Young was playing for the first time with Tesori, the TOUR player-turned-caddie who forged his career carrying clubs for Vijay Singh and then, most recently, Webb Simpson. Tesori and Simpson, who became best friends, announced their amicable parting after 12 years together on Monday. In a statement on social media, Simpson blessed the partnership between his longtime looper and one of the game’s up-and-comers, who’s also a fellow Wake Forest alum and frequent practice-round partner of Simpson’s.
It didn’t take long for the new partnership to bear fruit.
“Yeah, 27 is pretty ridiculous,” Tesori said. “I think me and Webber might’ve had a 28 once.”
Thompson, 5 down at the turn, rallied with an eagle and two birdies on the back nine, but Young answered with two more birdies, his seventh and eighth of the round, to close it out.
Asked to describe the most impressive shot his boss hit on the front nine, Tesori didn’t hesitate. It was Young’s second shot at the par-5 sixth hole, from the right trees.
“The ball was in heavy rough, and we had around 227 front, 257 pin,” Tesori said. “He landed it about 70 yards short and it chased up, went out of view, reappeared, and stopped 4 feet away. It was an Evel Knievel shot, probably a once-every-five-years type of shot.”
Young’s only pars on the front nine came at the par-3 fourth and seventh holes, the latter of which saw him miss a birdie try from 13 feet. He missed a 12-foot birdie putt at the par-4 10th hole for his 10th straight 3.
“We misread it,” Tesori said.
Not until the 11th hole, when his new caddie mentioned that he’d shot 8 under par on the front nine, did Young even realize he’d made nine consecutive 3s. The key, he said, was his deadeye putting, and that began at the short, par-4 first, where Thompson bogeyed and conceded his opponent’s birdie putt from 14 feet. Young putted it, anyway, and made it.
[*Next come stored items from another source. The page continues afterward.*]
(** * shadow-memory: the markdown chunker, the indexer and the query tool

    A shallow embedding of [scripts/index-skills.py] and
    [scripts/query-skills.py].

    - A Python [str] is a sequence of Unicode code points: [str] is
      [list N], one number per code point.
    - [re.match(r"^(#{1,4})\s+(.+)$", line)] is run by a small greedy,
      backtracking matcher written in continuation-passing style, one
      combinator per regex construct.
    - The [for] loop of [chunk_markdown] is a left fold of [step] over
      the lines; the header stack is a list whose LAST element is the top,
      as the Python list is.
    - The vector store is a finite map from collection names to the
      documents they hold; [main] threads it together with what is
      printed.
    - Distances and relevances are IEEE 754 binary64 numbers. *)

From Stdlib Require Import Floats Ascii String.
From stdpp Require Import base numbers list sorting strings pretty gmap.

(** ** Python strings *)

Definition char := N.
Definition str := list char.

(** A Rocq string literal read as a Python [str]. *)
Fixpoint py (s : string) : str :=
  match s with
  | EmptyString => []
  | String a s' => N_of_ascii a :: py s'
  end.

Arguments py : simpl never.

Definition newline : char := 10%N.
Definition hash : char := 35%N.

(** [Py_UNICODE_ISSPACE]: the code points that [str.strip] removes and
    that [\s] matches in a [str] pattern. *)
Definition isspace (c : char) : bool :=
  (((9 <=? c) && (c <=? 13)) || ((28 <=? c) && (c <=? 32))
   || (c =? 133) || (c =? 160) || (c =? 5760)
   || ((8192 <=? c) && (c <=? 8202))
   || (c =? 8232) || (c =? 8233) || (c =? 8239) || (c =? 8287)
   || (c =? 12288))%N.

Definition is_hash (c : char) : bool := (c =? hash)%N.

(** The regex [.] without DOTALL: anything but a newline. *)
Definition dot (c : char) : bool := negb (c =? newline)%N.

(** [content.split("\n")]: [cur] is the line being read. The result is
    never empty. *)
Fixpoint split_from (cur : str) (s : str) : list str :=
  match s with
  | [] => [cur]
  | c :: s' =>
      if (c =? newline)%N then cur :: split_from [] s'
      else split_from (cur ++ [c]) s'
  end.

Definition split_lines (content : str) : list str := split_from [] content.

(** [sep.join(parts)]. *)
Fixpoint join (sep : str) (parts : list str) : str :=
  match parts with
  | [] => []
  | [p] => p
  | p :: rest => p ++ sep ++ join sep rest
  end.

Fixpoint lstrip (s : str) : str :=
  match s with
  | [] => []
  | c :: s' => if isspace c then lstrip s' else s
  end.

Definition rstrip (s : str) : str := rev (lstrip (rev s)).

(** [s.strip()]. *)
Definition strip (s : str) : str := rstrip (lstrip s).

(** ** The header pattern *)

Section Regex.
Context {A : Type}.

(** [x{lo,hi}], greedy: take one more [x] while allowed, and fall back
    to what was taken so far when the rest of the pattern ([k], given
    the text matched and the text left) fails. [hi = None] is no upper
    bound. *)
Fixpoint greedy (p : char → bool) (lo : nat) (hi : option nat)
    (taken : str) (s : str) (k : str → str → option A) : option A :=
  let stop := if lo is O then k taken s else None in
  match s with
  | [] => stop
  | c :: s' =>
      if p c && (if hi is Some O then false else true) then
        match greedy p (pred lo) (pred <$> hi) (taken ++ [c]) s' k with
        | Some r => Some r
        | None => stop
        end
      else stop
  end.

End Regex.

(** [$] without MULTILINE: the end of the string, or just before a
    newline that ends it. *)
Definition at_end (s : str) : bool :=
  match s with
  | [] => true
  | [c] => (c =? newline)%N
  | _ => false
  end.

(** [re.match(r"^(#{1,4})\s+(.+)$", line)]: the two groups of the match.
    [re.match] anchors at the start, so [^] asks nothing more. *)
Definition header_match (line : str) : option (str * str) :=
  greedy is_hash 1 (Some 4%nat) [] line (λ g1 r1,
    greedy isspace 1 None [] r1 (λ _ r2,
      greedy dot 1 None [] r2 (λ g2 r3,
        if at_end r3 then Some (g1, g2) else None))).

(** ** The chunker *)

Record chunk := Chunk { text : str; header : str; source : str }.

(** The local variables of [chunk_markdown] that the loop updates. The
    top of [header_stack] is its last element. *)
Record state := State {
  chunks : list chunk;
  current_chunk : list str;
  current_header : str;
  header_stack : list (nat * str)
}.

(** Lines 23-32 and again 46-51: the buffer, when there is one, becomes a
    chunk if its trimmed text is non-empty and longer than 50. *)
Definition flush (filename : str) (st : state) : list chunk :=
  match current_chunk st with
  | [] => chunks st
  | _ =>
      let chunk_text := strip (join [newline] (current_chunk st)) in
      if negb (bool_decide (chunk_text = [])) && (50 <? length chunk_text)%nat
      then chunks st ++ [Chunk chunk_text (current_header st) filename]
      else chunks st
  end.

(** [while header_stack and header_stack[-1][0] >= level:
    header_stack.pop()]; every turn removes one entry, so the length of
    the stack is fuel enough. *)
Fixpoint pop_closed (fuel : nat) (level : nat)
    (header_stack : list (nat * str)) : list (nat * str) :=
  match fuel with
  | O => header_stack
  | S fuel' =>
      match last header_stack with
      | Some top =>
          if (level <=? top.1)%nat
          then pop_closed fuel' level (removelast header_stack)
          else header_stack
      | None => header_stack
      end
  end.

(** One turn of the [for] loop. *)
Definition step (filename : str) (st : state) (line : str) : state :=
  match header_match line with
  | Some (g1, g2) =>
      let chunks' := flush filename st in
      let level := length g1 in
      let header_text := g2 in
      let stack :=
        pop_closed (length (header_stack st)) level (header_stack st)
        ++ [(level, header_text)] in
      State chunks' [line] (join (py " > ") (stack.*2)) stack
  | None =>
      State (chunks st) (current_chunk st ++ [line]) (current_header st)
        (header_stack st)
  end.

Definition init (filename : str) : state := State [] [] filename [].

Definition run (filename : str) (lines : list str) : state :=
  fold_left (step filename) lines (init filename).

Definition chunk_markdown (content filename : str) : list chunk :=
  flush filename (run filename (split_lines content)).

(** ** Notions used to state what the chunker does *)

(** Level and title of a header line. *)
Definition header_of (line : str) : option (nat * str) :=
  (λ g, (length g.1, g.2)) <$> header_match line.

Definition is_header (line : str) : bool :=
  bool_decide (is_Some (header_match line)).

(** The shape the header pattern asks of a line: 1 to 4 hashes, then
    whitespace, then a title. *)
Definition header_shape (line : str) : Prop :=
  ∃ hashes ws title,
    line = hashes ++ ws ++ title
    ∧ 1 ≤ length hashes ≤ 4 ∧ Forall (λ c, c = hash) hashes
    ∧ ws ≠ [] ∧ Forall (λ c, isspace c = true) ws
    ∧ title ≠ [].

(** Among the headers met so far, in order, the open ones: a header is
    closed by any later header of the same or a smaller level. *)
Fixpoint open_headers (hs : list (nat * str)) : list (nat * str) :=
  match hs with
  | [] => []
  | h :: rest =>
      if forallb (λ h', h.1 <? h'.1) rest then h :: open_headers rest
      else open_headers rest
  end.

(** The header path after the lines [seen]: the titles of the open
    headers, outermost first, or the file name when there is none. *)
Definition path_of (filename : str) (seen : list str) : str :=
  match open_headers (omap header_of seen) with
  | [] => filename
  | hs => join (py " > ") (hs.*2)
  end.

Definition increasing (stack : list (nat * str)) : Prop :=
  StronglySorted (λ a b, a.1 < b.1) stack.

(** The buffers of the loop before trimming and filtering: [closed] are
    the finished ones, [open] is the one being filled. *)
Record cut := Cut { closed : list (list str); open : list str }.

Definition some_buffer (buf : list str) : list (list str) :=
  match buf with [] => [] | _ => [buf] end.

Definition cut_step (c : cut) (line : str) : cut :=
  if is_header line then Cut (closed c ++ some_buffer (open c)) [line]
  else Cut (closed c) (open c ++ [line]).

Definition cut_of (lines : list str) : cut :=
  fold_left cut_step lines (Cut [] []).

(** The document cut before each header line. *)
Definition segments (lines : list str) : list (list str) :=
  closed (cut_of lines) ++ some_buffer (open (cut_of lines)).

(** The text a buffer would be stored with, and whether it is kept. *)
Definition text_of (buf : list str) : str := strip (join [newline] buf).

Definition kept (buf : list str) : bool := (50 <? length (text_of buf))%nat.

(** The reading of "the chunk texts give the document back": the lines
    of the texts of the chunks, one chunk after the other, are the lines
    of the buffers that were not dropped. *)
Definition texts_rebuild_lines (content filename : str) : Prop :=
  concat (split_lines ∘ text <$> chunk_markdown content filename)
  = concat (filter (λ buf, kept buf = true) (segments (split_lines content))).

(** [c] is what the chunker makes of a run [seg] of the lines: its
    trimmed text, under the header path at the first line of [seg]. *)
Definition chunk_from (filename : str) (lines : list str) (c : chunk) : Prop :=
  ∃ pre seg post,
    lines = pre ++ seg ++ post ∧ seg ≠ []
    ∧ text c = text_of seg
    ∧ header c = path_of filename (pre ++ take 1 seg)
    ∧ source c = filename.

Definition starts_with_header (seg : list str) : Prop :=
  ∃ line rest, seg = line :: rest ∧ is_header line = true.

(** The nesting example read on its literal input: a first chunk under
    "A > B" whose text starts with "## B", then a chunk under "A > C". *)
Definition nesting_example (filename : str) : Prop :=
  ∃ c1 c2 rest tail,
    chunk_markdown (py "# A
## B
text
## C
more") filename = c1 :: c2 :: rest
    ∧ header c1 = py "A > B" ∧ text c1 = py "## B" ++ tail
    ∧ header c2 = py "A > C".

(** ** Relevance *)

(** A distance as the query tool can meet it: [None], the integer 0 of
    the placeholder list, or a float reported by the store. *)
Inductive distance := Absent | Zero | Float (f : float).

(** The truth value Python gives it. *)
Definition truthy (d : distance) : bool :=
  match d with
  | Absent | Zero => false
  | Float f => negb (PrimFloat.eqb f 0%float)
  end.

(** [1 - (distance / 2) if distance else 1.0]. *)
Definition relevance (d : distance) : float :=
  if truthy d then
    match d with
    | Float f => PrimFloat.sub 1%float (PrimFloat.div f 2%float)
    | _ => 1%float
    end
  else 1%float.

(** ** The vector store and the two command-line tools *)

(** The [header]/[source] dictionary stored beside each document. *)
Record metadata := Metadata { meta_header : str; meta_source : str }.

Record document := Document {
  doc_id : str;
  doc_text : str;
  doc_meta : metadata
}.

(** What [collection.query] answers, for the one query text sent. An
    empty outer list also stands for [None]: the tools only test these
    fields for truth or take their element 0. Taking element 0 raises
    on both, [TypeError] on [None] and [IndexError] on the empty list;
    [query] below raises under the first name for both. *)
Record query_results := QueryResults {
  documents : list (list str);
  metadatas : list (list metadata);
  distances : list (list distance)
}.

(** The persistent store (collections by name) and the standard output,
    one entry per [print] call. *)
Record world := World {
  store : gmap str (list document);
  stdout : list str
}.
Variables (w : World) (self : nat) (b : BrokerObject).
Hypothesis Hself : heap w !! self = Some b.

Let node := ("/brokers/ids/" +:+ Py.str (id b))%string.
Let asked : World :=
  set_zookeeper
    (snd (ZooKeeper.get node (ZooKeeper.WatchBroker self) (zookeeper w))) w.

Lemma Broker_configure_no_node :
  ZooKeeper.nodes (zookeeper w) !! node = None →
  Broker._configure self w = (Raise NoNodeException, asked).
Proof using Hself.
  intros Hn. unfold Broker._configure, bind, load, zk_get, asked.
  rewrite Hself. fold node. unfold ZooKeeper.get. by rewrite Hn.
Qed.

Lemma Broker_configure_fetch z :
  ZooKeeper.nodes (zookeeper w) !! node = Some z →
  Broker._configure self w =
  match Py.split ":" (ZooKeeper.data z) with
  | [creator; host; port] =>
      match Py.int_of_str port with
      | Some p =>
          (Return tt,
           set_heap (<[self := set__port (Some p) (set__host (Some host) b)]>
                       (heap w)) asked)
      | None =>
          (Raise ValueError,
           set_heap (<[self := set__host (Some host) b]> (heap w)) asked)
      end
  | _ => (Raise ValueError, asked)
  end.
Proof using Hself.
  intros Hn. unfold Broker._configure, bind, load, zk_get, asked.
  rewrite Hself. fold node. unfold ZooKeeper.get. rewrite Hn. simpl.
  destruct (Py.split ":" (ZooKeeper.data z)) as [|creator [|host [|port [|]]]];
    try reflexivity.
  unfold store at 1. simpl. rewrite Hself.
  destruct (Py.int_of_str port) as [p|]; [|reflexivity].
  unfold store. simpl.
  rewrite list_lookup_insert_eq by (by eapply lookup_lt_Some).
  by rewrite list_insert_insert_eq.
Qed.

End BrokerConfigure.

(** ** Parsing the node value *)

(** C5. For a node value [creator:host:port] whose port field [int]
    accepts, [Broker._configure] returns normally, sets [host] to the second
    field and [port] to the integer value of the third, and touches nothing
    else of the object: the creator field has no influence on the result. *)
Theorem Broker_configure_parses_host_port
    (w : World) (self : nat) (b : BrokerObject) (z : ZooKeeper.znode)
    (creator host port : string) (p : Z) :
  heap w !! self = Some b →
  ZooKeeper.nodes (zookeeper w) !! ("/brokers/ids/" +:+ Py.str (id b))%string
    = Some z →
  ZooKeeper.data z = (creator +:+ ":" +:+ host +:+ ":" +:+ port)%string →
  Py.contains_char ":" creator = false →
  Py.contains_char ":" host = false →
  Py.int_of_str port = Some p →
  ∃ w',
    Broker._configure self w = (Return tt, w') ∧
    heap w' = <[self := set__port (Some p) (set__host (Some host) b)]> (heap w) ∧
    (_Broker__host <$> heap w' !! self) = Some (Some host) ∧
    (_Broker__port <$> heap w' !! self) = Some (Some p).
Proof.
  intros Hself Hnode Hdata Hc Hh Hp.
  rewrite (Broker_configure_fetch w self b Hself z Hnode), Hdata.
  rewrite (split_three creator host port Hc Hh (int_of_str_no_colon _ _ Hp)).
  rewrite Hp. eexists. split; [reflexivity|]. simpl.
  rewrite list_lookup_insert_eq by (by eapply lookup_lt_Some).
  done.
Qed.

Lemma Broker_configure_parses_host_port_witness :
  ∃ w',
    Broker._configure 0 example_world = (Return tt, w') ∧
    heap w' = <[0%nat := set__port (Some 9092)
                           (set__host (Some "10.0.0.5"%string)
                              {| id := 1; _Broker__host := None;
                                 _Broker__port := None; is_dead := false;
                                 _Broker__client := None;
                                 broker_state := Unconfigured |})]>
                (heap example_world) ∧
    (_Broker__host <$> heap w' !! 0%nat) = Some (Some "10.0.0.5"%string) ∧
    (_Broker__port <$> heap w' !! 0%nat) = Some (Some 9092).
Proof.
  apply (Broker_configure_parses_host_port example_world 0 _
           (ZooKeeper.Znode "7:10.0.0.5:9092" []) "7" "10.0.0.5" "9092" 9092);
    vm_compute; reflexivity.
Defined.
He kept making them from there,
“It was great,” he said of his first competitive round with Tesori. “I've obviously been around him a lot. Webb and I played a practice round together 22 times this past year, so I've been around him a ton, so it's really comfortable.
“I think he just brings a ton of energy,” Young added, “which is good for me. I'm kind of pretty flat-lined. But it's been great so far. Obviously did well today, so I'm excited for the rest of the week.”
Young will take on Corey Conners on Thursday and Sepp Straka on Friday as he tries to emerge from Pool 15.